3.12.0-rc.1: Known issues

  • Custom firewall rules are removed during the upgrade process.

  • During the validation phase of a configuration run, a No such object error may occur for the Notebook and Viewscreen services. This error can be ignored as the services should still correctly start.

  • If the root site administrator is locked out of the Management Console after failed login attempts, the account does not unlock automatically after the defined lockout time. Someone with administrative SSH access to the instance must unlock the account using the administrative shell. For more information, see "Troubleshooting access to the Management Console."

  • If an instance is configured to forward logs to a target server with TLS enabled, certificate authority (CA) bundles that a site administrator uploads using ghe-ssl-ca-certificate-install are not respected, and connections to the server fail.

  • The mbind: Operation not permitted error in the /var/log/mysql/mysql.err file can be ignored. MySQL 8 does not gracefully handle when the CAP_SYS_NICE capability isn't required, and outputs an error instead of a warning.

  • On an instance hosted in AWS, system time may lose synchronization with Amazon's servers after an administrator reboots the instance.

  • On an instance with the HTTP X-Forwarded-For header configured for use behind a load balancer, all client IP addresses in the instance's audit log erroneously appear as 127.0.0.1.

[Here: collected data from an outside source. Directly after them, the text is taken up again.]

Lemma bondp_find_first_zero_bit_loop_spec bitmap fuel i size :
  bitmap_wf bitmap -> 0 <= i -> 0 <= size <= 64 * zlen bitmap ->
  zlen bitmap - i < Z.of_nat fuel -> i <= zlen bitmap ->
  exists r, bondp_find_first_zero_bit_loop fuel bitmap size i (64 * i) (DIV_ROUND_UP size 64) = Some r
    /\ 0 <= r /\ (r = size \/ r < 64 * ((size + 63) / 64))
    /\ search_result (bit_is bitmap false) (64 * i) size r.
Proof.
  intros Hwf. assert (Hsz : 64 * zlen bitmap < 2 ^ 63) by apply Hwf. revert i.
  induction fuel as [|fuel IH]; intros i Hi Hsize Hfuel Hle; [lia|]. simpl.
  pose proof (n_ulongs_bound size ltac:(lia)) as Hn.
  destruct (Z.ltb_spec i (DIV_ROUND_UP size 64)) as [Hlt|Hge]; rewrite Hn in *.
  2: { eexists. split; [done|]. split_and!; [lia|lia|split; [|lia]]. intros j Hj. zmod. }
  assert (i < zlen bitmap) by zmod.
  destruct (zget_in_range bitmap i) as [w Hw]; [lia|]. rewrite Hw. cbn [mbind option_bind].
  pose proof (bitmap_wf_word _ _ _ Hwf Hw) as Hw64. pose proof (ones_lnot_zero w Hw64) as Hiff.
  pose proof (scan_word_in_u64 false w Hw64) as Hx.
  assert (HP : forall b, 0 <= b < 64 -> 64 * i + b < size ->
    bit_is bitmap false (64 * i + b) = Z.testbit (scan_word false w) b)
    by (intros; by apply bit_is_word).
  unfold URPC_ULONG_BITS, ffz. change (u64 (Z.lnot w)) with (scan_word false w) in *.
  destruct (Z.eqb_spec w ULONG_MAX) as [Hz|Hnz].
  - rewrite !u64_small by lia. replace (64 * i + 64) with (64 * (i + 1)) by lia.
    destruct (IH (i + 1)) as (r & Heq & Hr & Hr' & Hs); [lia..|].
    exists r. split_and!; [done|lia|done|].
    apply (search_result_skip _ _ (64 * (i + 1))); [lia| |done].
    rewrite (proj2 Hiff) in HP by done.
    pose proof (search_result_zero_word _ _ _ HP) as Hno. intros. apply Hno; lia.
  - assert (Hne : scan_word false w <> 0) by (intros Hc; by apply Hnz, Hiff).
    pose proof (ctz_range (scan_word false w) ltac:(lia)).
    rewrite u64_small by lia. eexists. split_and!; [done|lia|lia|]. by apply search_result_word.
Qed.

Lemma bondp_find_first_zero_bit_spec bitmap size :
  bitmap_wf bitmap -> 0 <= size <= 64 * zlen bitmap ->
  exists r, bondp_find_first_zero_bit bitmap size = Some r
    /\ 0 <= r /\ (r = size \/ r < 64 * ((size + 63) / 64))
    /\ search_result (bit_is bitmap false) 0 size r.
Proof.
  intros Hwf Hs. assert (Hsz : 64 * zlen bitmap < 2 ^ 63) by apply Hwf.
  unfold bondp_find_first_zero_bit. destruct (Z.eqb_spec size 0) as [->|].
  - exists 0. split_and!; [done|lia|lia|split; lia].
  - apply (bondp_find_first_zero_bit_loop_spec bitmap (S (length bitmap)) 0 size); unfold zlen in *; [done|lia..].
Qed.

  • In some situations, large .adoc files stored in a repository do not render properly in the web UI. The raw contents are still available to view as plaintext.

  • After failing over an instance in a cluster configuration, Git pushes to the instance will fail. This issue impacts pushes from the command line as well as the web interface. To resolve this issue, contact GitHub Support.

  • Restoring backups with ghe-restore on a GHES cluster will exit prematurely if redis has not restarted properly.